Data warehouse designs: Meaning, benefits and process

May 16, 2023
May 16, 2023
Data warehouse designs: Meaning, benefits and process
In this post, we’ll look at how you can design a data warehouse for your enterprise and see how Fivetran can help you load data in your data warehouse and drill down to any level of detail you want. 

Enterprises often have data dispersed across departments and teams. Disparate data doesn’t give business leaders a comprehensive and data-oriented view of how their business is growing and where it needs improvement. 

A single source of truth is critical to gain holistic insights. For example, by centralizing all data relating to supply chain management, CRM and customer success metrics in one place, an enterprise can prevent siloed thinking.

Data warehouses are data repositories that consolidate data from disparate sources for reporting and analytics. Data warehouses unify data organization and representation processes so that it’s easy to capture, share and analyze data.

In this post, we’ll look at how you can design a data warehouse for your enterprise and see how Fivetran can help you load data in your data warehouse and drill down to any level of detail you want. 

Two approaches to designing a data warehouse  

The two most widely discussed methodologies for data warehouse designing are the Inmon and Kimball approaches. 

Bill Inmon (Top-down approach)

In the top-down approach, the data warehouse is designed first and then data marts (data structure pertaining to a single business line or team in a company) are created. 

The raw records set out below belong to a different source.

(** The steps, rank by rank in ascending order. *)
Definition schedule_ranks (schedules : gmap Z (list ShardPushEntryProto)) : list Z :=
  merge_sort Z.le (map_to_list schedules).*1.
Definition schedule_steps (schedules : gmap Z (list ShardPushEntryProto)) : list TransferStep :=
  schedule_ranks schedules ≫= λ rank, entry_to_step rank <$> schedules !!! rank.

Definition CompileStartTransfer (r : StartTransferRequest) : StatusOr TransferProgramRequest :=
  if negb (HasPoolReshardFields r) then Err kInvalidArgument
  else
    Ok (mkProgramRequest
      (mkEnvelope (u64 (st_uuid r)) (st_req_id r) TRANSFER_KIND_POOL_RESHARD
         (if st_is_sender r then TRANSFER_ROLE_SENDER else TRANSFER_ROLE_RECEIVER_ARM) EmptyString 0
         (st_sub_plan_index r) (st_sub_plan_count r))
      (mkProgram (schedule_steps (shard_push_schedules r))
         (Some (FanInMode (mkFanIn (group_to_fan_in <$> st_pool_groups r) (st_expected_block_count r))))
         (mkPolicy (st_parallelism r) (st_skip_d2h r) (st_skip_tiling r) (st_dst_mem_type r)
            (st_use_block_chunks r))
         (mkBinding (st_src_units r) (st_dst_units r) (st_transfer_pool_indices r) (st_pool_dtype_tags r)
            (wire_pool_indices r) (receiver_addrs r)))).

(** The steps back into schedules, in step order. *)
Definition lower_step (s : TransferStep) : StatusOr (Z * ShardPushEntryProto) :=
  match sp_extents s with
  | [extent] =>
      _ ← CheckInt32 (mr_block_id (sp_src s));
      _ ← CheckInt32 (mr_block_id (sp_dst s));
      Ok (sp_source_rank s,
          mkPushEntry (sp_dst_peer s) (sp_dst_shard_idx s) (ex_dst_offset_bytes extent)
            (ex_src_offset_bytes extent) (ex_size_bytes extent) (i32 (mr_block_id (sp_src s)))
            (i32 (mr_block_id (sp_dst s))) (ex_src_stride_bytes extent) (ex_dst_stride_bytes extent)
            (ex_count extent) (sp_layer_idx s) (sp_group s) [] [] [] [])
  | _ => Err kInvalidArgument
  end.
Definition add_entry (schedules : gmap Z (list ShardPushEntryProto)) (re : Z * ShardPushEntryProto)
    : gmap Z (list ShardPushEntryProto) :=
  <[re.1 := default [] (schedules !! re.1) ++ [re.2]]> schedules.
Fixpoint lower_steps (steps : list TransferStep) (schedules : gmap Z (list ShardPushEntryProto))
    : StatusOr (gmap Z (list ShardPushEntryProto)) :=
  match steps with
  | [] => Ok schedules
  | s :: steps => re ← lower_step s; lower_steps steps (add_entry schedules re)
  end.

Definition LowerToStartTransfer (request : TransferProgramRequest) : StatusOr StartTransferRequest :=
  let program := tpr_program request in
  let envelope := tpr_envelope request in
  match pg_completion program with
  | Some (FanInMode fan_in) =>
      schedules ← lower_steps (pg_steps program) ∅;
      Ok {| st_src_units := rb_src_units (pg_reshard program);
            st_dst_units := rb_dst_units (pg_reshard program);
            shard_push_schedules := schedules;
            st_uuid := i64 (ev_uuid envelope);
            st_is_sender := bool_decide (ev_role envelope = TRANSFER_ROLE_SENDER);
            st_dst_mem_type := ep_dst_mem_type (pg_policy program);
            st_use_block_chunks := ep_use_block_chunks (pg_policy program);
            st_expected_block_count := fi_expected_block_count fan_in;
            st_req_id := ev_req_id envelope;
            st_pool_dtype_tags := rb_pool_dtype_tags (pg_reshard program);
            st_transfer_pool_indices := rb_transfer_pool_indices (pg_reshard program);
            st_parallelism := ep_parallelism (pg_policy program);
            st_skip_d2h := ep_skip_d2h (pg_policy program);
            st_pool_groups := group_of_fan_in <$> fi_groups fan_in;
            wire_pool_indices := rb_wire_pool_indices (pg_reshard program);
            receiver_addrs := rb_receiver_addrs (pg_reshard program);
            st_sub_plan_index := ev_sub_plan_index envelope;
            st_sub_plan_count := ev_sub_plan_count envelope;
            st_skip_tiling := ep_skip_tiling (pg_policy program);
            st_expected_layer_chunk_counts := ∅; st_broadcast_round := None;
            st_broadcast_round_destinations := [];
            st_host_tiling_mode := HOST_TILING_MODE_UNSPECIFIED |}
  | _ => Err kInvalidArgument
  end.

Definition DeriveSenderSourceBlockIds (r : StartTransferRequest) : list Z :=
  let src_id_set : gset Z :=
    list_to_set ((map_to_list (shard_push_schedules r)).*2 ≫= λ entries, pe_src_block_id <$> entries) in
  merge_sort Z.le (elements src_id_set).

Definition DeriveArmChipBlockIds (r : StartTransferRequest) : list Z :=
  st_pool_groups r ≫= gp_dst_device_block_ids.

(** ** The two classes that correspond *)

(** An entry of the pool-reshard class: int32 block ids, no broadcast fields. *)
Definition int32_range (z : Z) : Prop := - 2 ^ 31 <= z <= 2 ^ 31 - 1.
Definition pool_entry (e : ShardPushEntryProto) : Prop :=
  int32_range (pe_src_block_id e) ∧ int32_range (pe_dst_block_id e) ∧ pe_dst_peers e = [] ∧
  pe_outer_src_strides_bytes e = [] ∧ pe_outer_dst_strides_bytes e = [] ∧ pe_outer_counts e = [].

(** A request of the pool-reshard class: it names pools, every schedule has entries,
    and the fields of dense and weight-sync transfers are unset. *)
Record pool_request (r : StartTransferRequest) : Prop := {
  pq_fields : HasPoolReshardFields r = true;
  pq_uuid : - 2 ^ 63 <= st_uuid r < 2 ^ 63;
  pq_schedules : map_Forall (λ _ entries, entries ≠ [] ∧ Forall pool_entry entries) (shard_push_schedules r);
  pq_chunks : st_expected_layer_chunk_counts r = ∅;
  pq_round : st_broadcast_round r = None;
  pq_destinations : st_broadcast_round_destinations r = [];
  pq_tiling : st_host_tiling_mode r = HOST_TILING_MODE_UNSPECIFIED;
}.

(** A canonical program: what the compiler emits. *)
Definition canonical_step (s : TransferStep) : Prop :=
  (∃ extent, sp_extents s = [extent]) ∧
  sp_src s = block_ref (mr_block_id (sp_src s)) ∧ sp_dst s = block_ref (mr_block_id (sp_dst s)) ∧
  int32_range (mr_block_id (sp_src s)) ∧ int32_range (mr_block_id (sp_dst s)).
Record canonical_program (p : TransferProgramRequest) : Prop := {
  cp_uuid : 0 <= ev_uuid (tpr_envelope p) < 2 ^ 64;
  cp_kind : ev_kind (tpr_envelope p) = TRANSFER_KIND_POOL_RESHARD;
  cp_role : ev_role (tpr_envelope p) = TRANSFER_ROLE_SENDER ∨
            ev_role (tpr_envelope p) = TRANSFER_ROLE_RECEIVER_ARM;
  cp_reserved : ev_layout_fingerprint (tpr_envelope p) = EmptyString ∧ ev_deadline_ms (tpr_envelope p) = 0;
  cp_fan_in : ∃ f, pg_completion (tpr_program p) = Some (FanInMode f) ∧
    (rb_transfer_pool_indices (pg_reshard (tpr_program p)) ≠ [] ∨ fi_groups f ≠ []);
  cp_steps : Forall canonical_step (pg_steps (tpr_program p));
  cp_order : StronglySorted Z.le (sp_source_rank <$> pg_steps (tpr_program p));
}.

(** ** Schedules and their entries by rank *)
Definition at_rank (k : Z) (l : list (Z * ShardPushEntryProto)) : list ShardPushEntryProto :=
  (filter (λ re, re.1 = k) l).*2.
Definition ranked (schedules : gmap Z (list ShardPushEntryProto)) (ranks : list Z)
    : list (Z * ShardPushEntryProto) :=
  ranks ≫= λ rank, pair rank <$> schedules !!! rank.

Data engineers first extract data from data sources and transfer it to the data warehouse. You can also have a staging area to store data before it’s moved into a data warehouse. 

Post this; you can extract data from the data warehouse and apply summarization techniques on extracted data and distribute this data to data marts. The benefit here is that since data marts get all their data from a central data warehouse, data remains consistent as it departs from a central place. However, this method can be time-consuming and expensive.  

The Inmon approach is useful if you need enterprise-wide data integration functionality, have a large team of data specialists and don’t have hard time constraints for data analysis. For example, an insurance company may want to adopt the Inmon method because it would give a complete view of their clients, mortality rate, claims history, etc.

Kimball (Bottom-up approach)

In the Kimball approach, data marts are created first based on business requirements and then integrated into a data warehouse. This approach is also called the dimensional data warehouse, where analytical systems can directly access data for analysis. 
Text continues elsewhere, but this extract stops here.